(Beginning of Exercise input)
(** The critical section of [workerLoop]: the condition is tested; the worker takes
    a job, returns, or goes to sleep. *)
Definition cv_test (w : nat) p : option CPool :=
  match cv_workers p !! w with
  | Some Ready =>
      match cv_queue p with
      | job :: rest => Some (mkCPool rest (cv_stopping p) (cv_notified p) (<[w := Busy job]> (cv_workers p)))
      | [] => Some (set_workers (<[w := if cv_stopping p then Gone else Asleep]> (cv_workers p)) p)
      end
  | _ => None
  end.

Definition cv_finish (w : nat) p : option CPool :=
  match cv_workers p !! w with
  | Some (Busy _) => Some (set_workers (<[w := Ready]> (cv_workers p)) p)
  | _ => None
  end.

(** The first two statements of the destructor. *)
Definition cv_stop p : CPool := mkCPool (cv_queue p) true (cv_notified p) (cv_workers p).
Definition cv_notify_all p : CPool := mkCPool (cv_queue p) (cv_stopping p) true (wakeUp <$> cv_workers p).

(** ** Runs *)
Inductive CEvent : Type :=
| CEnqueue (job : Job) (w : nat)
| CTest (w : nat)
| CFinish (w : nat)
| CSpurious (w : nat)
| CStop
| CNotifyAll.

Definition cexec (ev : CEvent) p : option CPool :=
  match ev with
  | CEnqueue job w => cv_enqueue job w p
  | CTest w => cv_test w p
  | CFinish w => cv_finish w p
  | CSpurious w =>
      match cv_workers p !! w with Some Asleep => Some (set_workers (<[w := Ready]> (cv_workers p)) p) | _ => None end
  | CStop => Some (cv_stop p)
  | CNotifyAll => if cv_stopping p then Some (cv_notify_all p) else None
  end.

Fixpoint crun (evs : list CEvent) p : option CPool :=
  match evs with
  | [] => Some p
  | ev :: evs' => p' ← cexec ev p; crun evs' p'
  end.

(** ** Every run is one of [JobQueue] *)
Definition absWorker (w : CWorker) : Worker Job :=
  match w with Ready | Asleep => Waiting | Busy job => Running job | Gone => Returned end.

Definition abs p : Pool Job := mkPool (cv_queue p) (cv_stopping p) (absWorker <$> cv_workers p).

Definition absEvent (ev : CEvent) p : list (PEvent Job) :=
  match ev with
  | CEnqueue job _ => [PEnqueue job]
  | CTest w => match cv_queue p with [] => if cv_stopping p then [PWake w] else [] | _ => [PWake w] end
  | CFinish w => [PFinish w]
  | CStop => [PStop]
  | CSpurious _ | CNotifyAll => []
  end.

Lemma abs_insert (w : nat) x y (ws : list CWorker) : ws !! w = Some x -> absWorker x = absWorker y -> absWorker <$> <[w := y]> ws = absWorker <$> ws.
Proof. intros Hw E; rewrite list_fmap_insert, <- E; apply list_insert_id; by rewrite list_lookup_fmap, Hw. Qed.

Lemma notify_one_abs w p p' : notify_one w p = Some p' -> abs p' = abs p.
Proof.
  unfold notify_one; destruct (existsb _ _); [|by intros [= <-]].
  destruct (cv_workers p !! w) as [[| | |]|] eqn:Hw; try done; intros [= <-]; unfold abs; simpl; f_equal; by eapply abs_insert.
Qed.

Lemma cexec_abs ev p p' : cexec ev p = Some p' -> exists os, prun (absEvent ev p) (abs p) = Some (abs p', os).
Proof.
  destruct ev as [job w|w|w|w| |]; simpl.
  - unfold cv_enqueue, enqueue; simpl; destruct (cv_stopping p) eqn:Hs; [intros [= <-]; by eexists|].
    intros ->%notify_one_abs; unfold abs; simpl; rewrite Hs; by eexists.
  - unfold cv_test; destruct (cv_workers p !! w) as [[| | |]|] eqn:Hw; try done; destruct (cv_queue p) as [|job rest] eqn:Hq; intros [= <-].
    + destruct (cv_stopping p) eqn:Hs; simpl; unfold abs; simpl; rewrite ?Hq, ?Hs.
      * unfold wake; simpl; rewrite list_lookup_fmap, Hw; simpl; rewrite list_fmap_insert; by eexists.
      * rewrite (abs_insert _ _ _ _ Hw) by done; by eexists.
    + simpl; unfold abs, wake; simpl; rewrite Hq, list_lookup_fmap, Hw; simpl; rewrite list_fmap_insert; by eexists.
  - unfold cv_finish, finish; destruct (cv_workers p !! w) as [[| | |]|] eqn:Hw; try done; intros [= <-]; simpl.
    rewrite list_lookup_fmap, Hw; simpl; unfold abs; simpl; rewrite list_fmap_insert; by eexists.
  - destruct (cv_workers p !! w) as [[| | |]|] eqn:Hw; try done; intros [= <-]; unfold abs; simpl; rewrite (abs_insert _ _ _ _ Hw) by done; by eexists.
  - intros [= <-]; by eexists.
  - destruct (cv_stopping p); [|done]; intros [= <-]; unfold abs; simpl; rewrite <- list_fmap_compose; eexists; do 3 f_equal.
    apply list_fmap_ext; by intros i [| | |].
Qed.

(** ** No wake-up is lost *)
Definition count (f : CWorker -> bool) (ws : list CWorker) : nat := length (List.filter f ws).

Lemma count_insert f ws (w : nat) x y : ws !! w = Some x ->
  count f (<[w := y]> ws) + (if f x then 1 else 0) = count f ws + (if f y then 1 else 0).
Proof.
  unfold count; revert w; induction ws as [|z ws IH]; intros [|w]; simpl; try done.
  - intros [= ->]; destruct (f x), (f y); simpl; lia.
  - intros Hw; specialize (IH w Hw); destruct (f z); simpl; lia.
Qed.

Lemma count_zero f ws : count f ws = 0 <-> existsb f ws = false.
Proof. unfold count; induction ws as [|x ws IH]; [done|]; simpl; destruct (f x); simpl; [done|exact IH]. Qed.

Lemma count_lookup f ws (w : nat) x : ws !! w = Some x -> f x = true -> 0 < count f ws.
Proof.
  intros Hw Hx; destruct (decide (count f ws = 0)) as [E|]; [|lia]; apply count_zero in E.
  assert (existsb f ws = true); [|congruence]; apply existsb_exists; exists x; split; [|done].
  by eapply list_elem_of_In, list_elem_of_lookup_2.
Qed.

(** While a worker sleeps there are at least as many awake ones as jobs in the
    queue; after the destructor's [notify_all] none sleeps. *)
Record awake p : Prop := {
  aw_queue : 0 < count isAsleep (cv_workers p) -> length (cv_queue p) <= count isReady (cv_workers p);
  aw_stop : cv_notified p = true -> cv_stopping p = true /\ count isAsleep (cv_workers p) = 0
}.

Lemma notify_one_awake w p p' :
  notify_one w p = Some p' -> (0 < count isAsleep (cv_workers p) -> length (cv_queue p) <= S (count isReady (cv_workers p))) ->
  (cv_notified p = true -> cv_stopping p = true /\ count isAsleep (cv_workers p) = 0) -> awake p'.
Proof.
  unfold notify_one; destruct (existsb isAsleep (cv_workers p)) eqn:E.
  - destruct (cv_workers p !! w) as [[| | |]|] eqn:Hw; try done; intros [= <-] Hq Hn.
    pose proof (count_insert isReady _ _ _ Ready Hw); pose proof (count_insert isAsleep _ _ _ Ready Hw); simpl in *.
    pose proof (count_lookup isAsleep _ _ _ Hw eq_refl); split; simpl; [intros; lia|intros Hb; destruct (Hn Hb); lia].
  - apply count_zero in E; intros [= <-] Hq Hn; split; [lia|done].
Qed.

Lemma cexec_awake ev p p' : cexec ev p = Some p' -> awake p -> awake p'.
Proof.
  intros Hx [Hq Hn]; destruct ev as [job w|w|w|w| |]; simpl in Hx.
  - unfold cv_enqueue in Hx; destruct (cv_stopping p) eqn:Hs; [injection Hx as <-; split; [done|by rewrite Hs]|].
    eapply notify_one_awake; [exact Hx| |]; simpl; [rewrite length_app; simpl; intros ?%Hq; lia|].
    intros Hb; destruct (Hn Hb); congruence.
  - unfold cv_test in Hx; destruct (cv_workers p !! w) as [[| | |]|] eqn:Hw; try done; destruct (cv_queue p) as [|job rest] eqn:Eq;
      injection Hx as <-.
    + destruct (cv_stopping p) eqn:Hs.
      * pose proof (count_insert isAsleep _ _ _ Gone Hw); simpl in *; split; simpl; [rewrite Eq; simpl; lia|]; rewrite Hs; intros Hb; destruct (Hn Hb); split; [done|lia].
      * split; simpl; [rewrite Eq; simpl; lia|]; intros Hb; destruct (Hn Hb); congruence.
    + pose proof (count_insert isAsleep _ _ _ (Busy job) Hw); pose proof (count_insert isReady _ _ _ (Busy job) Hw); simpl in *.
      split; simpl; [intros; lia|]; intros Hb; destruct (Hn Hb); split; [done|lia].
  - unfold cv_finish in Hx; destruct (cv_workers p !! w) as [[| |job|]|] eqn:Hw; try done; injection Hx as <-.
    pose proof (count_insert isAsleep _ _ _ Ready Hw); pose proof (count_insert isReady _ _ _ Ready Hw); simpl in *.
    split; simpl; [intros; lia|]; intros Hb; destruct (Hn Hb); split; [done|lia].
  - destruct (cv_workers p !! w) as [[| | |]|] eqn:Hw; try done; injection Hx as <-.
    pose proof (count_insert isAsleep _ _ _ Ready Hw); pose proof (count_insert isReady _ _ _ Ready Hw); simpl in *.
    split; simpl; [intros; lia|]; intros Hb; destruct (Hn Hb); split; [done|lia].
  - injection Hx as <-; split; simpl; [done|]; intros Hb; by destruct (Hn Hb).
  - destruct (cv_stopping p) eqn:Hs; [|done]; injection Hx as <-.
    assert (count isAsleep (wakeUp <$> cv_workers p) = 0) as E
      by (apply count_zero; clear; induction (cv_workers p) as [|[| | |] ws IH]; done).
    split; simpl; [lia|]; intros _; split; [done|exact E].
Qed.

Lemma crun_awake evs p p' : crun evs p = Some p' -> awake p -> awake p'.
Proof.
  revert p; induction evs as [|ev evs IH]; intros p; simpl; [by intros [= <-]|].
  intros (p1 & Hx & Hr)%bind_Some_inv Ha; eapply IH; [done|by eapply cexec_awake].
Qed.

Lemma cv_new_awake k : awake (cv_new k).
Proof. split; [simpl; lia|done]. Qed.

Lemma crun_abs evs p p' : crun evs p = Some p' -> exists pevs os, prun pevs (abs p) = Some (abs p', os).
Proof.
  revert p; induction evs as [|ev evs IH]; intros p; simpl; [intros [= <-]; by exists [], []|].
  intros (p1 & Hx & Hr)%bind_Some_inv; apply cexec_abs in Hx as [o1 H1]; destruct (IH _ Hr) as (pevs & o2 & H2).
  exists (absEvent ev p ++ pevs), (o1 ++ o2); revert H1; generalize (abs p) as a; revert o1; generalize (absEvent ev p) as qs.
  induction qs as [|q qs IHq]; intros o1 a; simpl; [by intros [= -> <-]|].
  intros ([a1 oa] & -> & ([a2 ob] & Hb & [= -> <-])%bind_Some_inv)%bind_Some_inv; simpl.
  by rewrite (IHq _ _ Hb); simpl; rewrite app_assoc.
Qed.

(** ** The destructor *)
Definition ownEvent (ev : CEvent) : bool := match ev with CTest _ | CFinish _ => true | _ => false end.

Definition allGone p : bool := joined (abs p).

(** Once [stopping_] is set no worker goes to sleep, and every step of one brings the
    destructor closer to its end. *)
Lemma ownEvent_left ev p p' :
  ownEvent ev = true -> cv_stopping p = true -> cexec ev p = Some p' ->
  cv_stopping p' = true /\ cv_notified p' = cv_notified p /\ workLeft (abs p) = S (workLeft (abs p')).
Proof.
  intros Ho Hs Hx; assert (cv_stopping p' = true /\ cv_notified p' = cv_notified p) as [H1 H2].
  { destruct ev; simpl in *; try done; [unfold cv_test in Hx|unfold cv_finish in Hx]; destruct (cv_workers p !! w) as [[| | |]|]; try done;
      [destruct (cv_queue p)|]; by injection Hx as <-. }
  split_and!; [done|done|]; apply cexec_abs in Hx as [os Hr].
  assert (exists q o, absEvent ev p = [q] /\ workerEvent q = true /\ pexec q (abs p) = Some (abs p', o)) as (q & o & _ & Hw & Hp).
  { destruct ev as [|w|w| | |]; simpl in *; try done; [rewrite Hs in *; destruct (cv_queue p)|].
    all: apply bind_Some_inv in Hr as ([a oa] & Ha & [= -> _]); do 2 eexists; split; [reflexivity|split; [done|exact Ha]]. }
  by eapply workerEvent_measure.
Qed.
(End of Exercise input)
(Beginning of Exercise input)
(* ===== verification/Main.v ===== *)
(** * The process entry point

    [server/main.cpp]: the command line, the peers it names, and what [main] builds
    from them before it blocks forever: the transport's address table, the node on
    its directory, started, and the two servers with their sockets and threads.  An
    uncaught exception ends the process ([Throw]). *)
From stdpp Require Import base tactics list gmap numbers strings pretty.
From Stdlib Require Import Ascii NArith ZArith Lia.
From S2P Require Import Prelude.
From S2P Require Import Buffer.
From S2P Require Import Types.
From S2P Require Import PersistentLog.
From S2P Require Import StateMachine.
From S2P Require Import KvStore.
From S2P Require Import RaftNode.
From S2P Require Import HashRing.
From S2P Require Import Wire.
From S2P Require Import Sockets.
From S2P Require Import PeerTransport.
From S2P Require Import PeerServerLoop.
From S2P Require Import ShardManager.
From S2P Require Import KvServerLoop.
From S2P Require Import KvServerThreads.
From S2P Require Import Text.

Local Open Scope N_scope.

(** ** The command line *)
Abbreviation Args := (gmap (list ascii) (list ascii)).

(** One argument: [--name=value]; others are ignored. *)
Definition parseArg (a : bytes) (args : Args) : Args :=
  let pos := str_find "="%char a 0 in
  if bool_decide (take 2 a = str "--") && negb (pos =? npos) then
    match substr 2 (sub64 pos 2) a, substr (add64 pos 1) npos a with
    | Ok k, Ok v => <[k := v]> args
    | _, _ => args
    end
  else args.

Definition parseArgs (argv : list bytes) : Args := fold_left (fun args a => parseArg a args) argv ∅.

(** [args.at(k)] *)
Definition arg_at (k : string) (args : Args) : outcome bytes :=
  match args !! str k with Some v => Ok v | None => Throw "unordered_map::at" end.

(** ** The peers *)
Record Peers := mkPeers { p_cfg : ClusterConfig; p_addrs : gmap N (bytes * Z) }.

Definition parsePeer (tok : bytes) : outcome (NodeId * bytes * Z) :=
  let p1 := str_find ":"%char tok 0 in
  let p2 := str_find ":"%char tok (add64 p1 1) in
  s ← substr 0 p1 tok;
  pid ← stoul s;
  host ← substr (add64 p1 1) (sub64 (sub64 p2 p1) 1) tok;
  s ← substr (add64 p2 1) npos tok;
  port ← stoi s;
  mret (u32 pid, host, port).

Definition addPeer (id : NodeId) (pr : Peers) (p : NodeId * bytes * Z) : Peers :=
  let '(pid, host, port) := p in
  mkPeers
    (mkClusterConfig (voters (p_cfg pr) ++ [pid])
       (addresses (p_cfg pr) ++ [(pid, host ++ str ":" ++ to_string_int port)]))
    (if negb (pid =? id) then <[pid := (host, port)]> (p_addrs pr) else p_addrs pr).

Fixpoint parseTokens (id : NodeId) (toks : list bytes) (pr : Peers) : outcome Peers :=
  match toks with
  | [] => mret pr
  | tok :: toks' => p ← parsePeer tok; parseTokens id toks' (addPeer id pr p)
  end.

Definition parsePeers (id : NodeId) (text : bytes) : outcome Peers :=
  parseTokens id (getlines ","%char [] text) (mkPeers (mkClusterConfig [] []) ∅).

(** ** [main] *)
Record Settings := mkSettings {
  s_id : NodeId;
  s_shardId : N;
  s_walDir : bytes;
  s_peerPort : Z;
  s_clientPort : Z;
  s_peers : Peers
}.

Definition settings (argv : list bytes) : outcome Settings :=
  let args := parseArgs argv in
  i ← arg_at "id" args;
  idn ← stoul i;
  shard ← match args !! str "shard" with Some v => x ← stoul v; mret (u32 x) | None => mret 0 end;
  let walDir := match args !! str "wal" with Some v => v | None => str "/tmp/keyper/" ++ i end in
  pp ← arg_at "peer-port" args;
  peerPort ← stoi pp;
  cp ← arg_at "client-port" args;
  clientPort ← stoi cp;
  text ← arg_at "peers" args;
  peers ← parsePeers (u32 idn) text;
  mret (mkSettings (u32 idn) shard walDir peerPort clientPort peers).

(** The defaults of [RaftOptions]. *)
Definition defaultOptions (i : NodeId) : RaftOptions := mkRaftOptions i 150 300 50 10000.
(End of Exercise input)
What this task involves
Which lines of the listing include the string "substr"? Pull them out.

Answer section
    match substr 2 (sub64 pos 2) a, substr (add64 pos 1) npos a with
  s ← substr 0 p1 tok;
  host ← substr (add64 p1 1) (sub64 (sub64 p2 p1) 1) tok;
  s ← substr (add64 p2 1) npos tok;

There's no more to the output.